Thinking of Hillary and the Republicans

That's what Harold Meyerson got me doing this morning with his Republicans at a Loss in today's Washington Post.

I am far from the greatest Hilary fan. But Meyerson gave me the idea that Hilary might just be a better candidate than I ever thought. Here is what Meyerson wrote:

Rudy Giuliani, campaigning hard to convince the Republican base to overlook his heresies on such cultural hot buttons as abortion rights, seeks to win over the faithful by claiming the mantle of Hillary-Basher Club Champion. A tax credit for parents struggling to pay their children's college tuition? Matching funds for 401(k)s? Baby bonds? Crazy notions all, not because of their substance -- Rudy can't be bothered with their substance -- but because they were proposed by -- get this -- Hillary! The GOP crowds roar.
Ok, if Hillary does propose substantive ideas which will benefit the country what will be the electorate's reaction when the Republican's only response is some variation of Hillary proposed it, Hillary is evil, therefore the proposal is evil?

I also want to point out the following paragraph. Mr. Meyerson captures an idea that I have been working on and expresses it much better than I have managed.

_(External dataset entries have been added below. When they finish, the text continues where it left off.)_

Definition describedValue (value : JsValue) (column : DriverColumn) (described : option CatalogColumn) (dialect : DriverName) : res CatalogValue :=
  plain ← plainValue value column;
  match described with
  | None => Ok plain
  | Some d =>
      if negb (bool_decide (plain = JNull)) && zonedType dialect (cc_nativeType d)
      then valueError [cc_name d; " of type "; cc_nativeType d; " follows a time zone, which dbspec does not declare"]
      else
        boolean ← describedBoolean plain d dialect;
        match boolean, dialect, plain with
        | Some b, _, _ => Ok b
        | None, Sqlite, _ => sqliteTemporal plain d
        | None, _, JString text =>
            match temporalKind dialect (cc_nativeType d) with
            | None => Ok plain
            | Some kind => t ← describedTemporal text kind (declaredPrecision dialect (cc_nativeType d)); Ok (JString t)
            end
        | None, _, _ => Ok plain
        end
  end.

(** *** The CHECK of a SQLite column *)

(** The text after [CHECK\s*(] in any case at the front. *)
Definition afterCheck (s : string) : option string :=
  if bool_decide (toUpperCase (String.substring 0 5 s) = "CHECK") then
    match trimStart (String.substring 5 (String.length s - 5) s) with String "(" rest => Some rest | _ => None end
  else None.

(** The clause up to the parenthesis that closes [depth] open ones; without one,
    the text but its last character. *)
Fixpoint clauseText (depth : nat) (s : string) : string :=
  match s with
  | EmptyString => ""
  | String c rest =>
      let depth' := if decide (c = "("%char) then S depth else if decide (c = ")"%char) then pred depth else depth in
      match depth', rest with
      | O, _ => ""
      | _, EmptyString => ""
      | _, _ => String c (clauseText depth' rest)
      end
  end.

(** Every match of the opening, searched from behind the one before. *)
Fixpoint checkClausesFrom (fuel : nat) (s : string) : list string :=
  match fuel with
  | O => []
  | S fuel =>
      match afterCheck s with
      | Some rest => clauseText 1 rest :: checkClausesFrom fuel rest
      | None => match s with EmptyString => [] | String _ s => checkClausesFrom fuel s end
      end
  end.
Definition checkClauses (tableSql : string) : list string := checkClausesFrom (S (String.length tableSql)) tableSql.

(** The groups [[0-9]] at the front, with what follows them. *)
Fixpoint digitGroups (fuel : nat) (s : string) : Z * string :=
  match fuel with
  | O => (0, s)
  | S fuel => if starts_with "[0-9]" s then let '(n, r) := digitGroups fuel (String.substring 5 (String.length s - 5) s) in (n + 1, r) else (0, s)
  end.

(** The number of groups [[0-9]] of the first GLOB pattern that holds nothing else. *)
Fixpoint globDigits (s : string) : option Z :=
  let here :=
    if starts_with "GLOB '" s then
      match digitGroups (String.length s) (String.substring 6 (String.length s - 6) s) with (n, String "'" _) => Some n | _ => None end
    else None in
  match here, s with
  | Some n, _ => Some n
  | None, String _ s => globDigits s
  | None, EmptyString => None
  end.

Fixpoint firstPrecision (quoted : string) (clauses : list string) : option Z :=
  match clauses with
  | [] => None
  | clause :: clauses =>
      if contains quoted clause then
        match globDigits clause with
        | Some n => Some n
        | None => if containsAny ["IS time("; "IS datetime("] clause then Some 0 else firstPrecision quoted clauses
        end
      else firstPrecision quoted clauses
  end.

Definition checkPrecisionOf (tableSql column : string) : option Z :=
  firstPrecision (str [dq; replace_all dqc (dq +:+ dq) column; dq]) (checkClauses tableSql).

(** ** Sizes and keys *)

Definition sizeOf (value : JsValue) : Z := match value with JString s => slen s | JBytes l => Z.of_nat (length l) | _ => 8 end.

Definition gridSize (cell : CatalogGridCell) : Z :=
  match cell with
  | GText v | GDecimal v | GDate v | GTime v | GDatetime v => slen v
  | GBinary l => Z.of_nat (length l)
  | _ => 8
  end.

Definition cellKey (cell : JsValue) : res string :=
  match cell with
  | JNull => Ok "n"
  | JBool b => Ok (if b then "b1" else "b0")
  | JNonFinite _ => Err (OrmError ROW_SNAPSHOT_INVALID "non-finite number cell")
  | JNegZero => Ok "d-0"
  | JInt n => Ok (str ["d"; pretty n])
  | JFraction t => Ok (str ["d"; t])
  | JBigint n => Ok (str ["i"; pretty n])
  | JString s => Ok (str ["s"; pretty (slen s); ":"; s])
  | JBytes l => Ok (str ["x"; hexText l])
  | v => Err (OrmError ROW_SNAPSHOT_INVALID (str ["unsupported cell type "; typeof v]))
  end.

Definition sameCell (a b : JsValue) : res bool := x ← cellKey a; y ← cellKey b; Ok (bool_decide (x = y)).

(** [a.length === b.length && a.every((cell, index) => sameCell(cell, b[index]))] *)
Fixpoint everyCell (a b : list JsValue) : res bool :=
  match a, b with
  | x :: a, y :: b => same ← sameCell x y; if (same : bool) then everyCell a b else Ok false
  | _, _ => Ok true
  end.
Definition sameRow (a b : list JsValue) : res bool := if (length a =? length b)%nat then everyCell a b else Ok false.

Example check_precisions :
  checkPrecisionOf "CREATE TABLE t (a TIME, CONSTRAINT c CHECK (a IS NULL OR a GLOB '[0-9][0-9]') , CHECK  (a IS time(a)))" "a" = None /\
  (let q := dq in checkPrecisionOf (str ["CREATE TABLE t (x, check("; q; "a"; q; " GLOB '[0-9][0-9][0-9]'), CHECK ("; q; "b"; q; " IS time("; q; "b"; q; ")))"]) "a" = Some 3 /\
   checkPrecisionOf (str ["CREATE TABLE t (x, check("; q; "a"; q; " GLOB '[0-9]'), CHECK ("; q; "b"; q; " IS time("; q; "b"; q; ")))"]) "b" = Some 0).
Proof. by vm_compute. Qed.

Example described_values :
  [describedTemporal "12:30:45.1200" TTime 2; describedTemporal "2024-02-29 23:59:59" TDatetime 3; describedTemporal "2023-02-29" TDate 0;
   describedTemporal "12:30:45.125" TTime 2] =
  [Ok "12:30:45.12"; Ok "2024-02-29 23:59:59.000"; Err (OrmError GRID_TEMPORAL_VALUE (str ["date "; dq; "2023-02-29"; dq; " is outside 0001-01-01 to 9999-12-31 or is not a calendar date"]));
   Err (OrmError GRID_TEMPORAL_PRECISION (str ["temporal value "; dq; "12:30:45.125"; dq; " has more fraction digits than its precision 2"]))].
Proof. by vm_compute. Qed.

"What the Republican field fails to realize is that the America that Goldwater and Reagan defended against the presumed predations of government no longer exists. When Barry and Ronnie walked the earth, most Americans had enduring relations with their employers (ensured, in many cases, by a union contract), and their employers often provided them with health benefits and a pension. Most banks and corporations had not yet traded in their American citizenship for a new global identity that places millions of Americans' jobs and pay levels in competition with those of billions of workers in distant climes."
Yes, the world has changed from when what was good for GM was good for America. Those not from Anderson (or Muncie or Marion), I suggest you come here and see those changes. Frankly, I suspect the same thing happened in the Sixties and Seventies to the Democratic Party. The world created by the Great Depression, World War Two and the Cold War was no longer the world of 1968-80. The Democratic Party of then lacked one quality of the Republican Party of today - the Republicans believe their ideology is Holy Writ.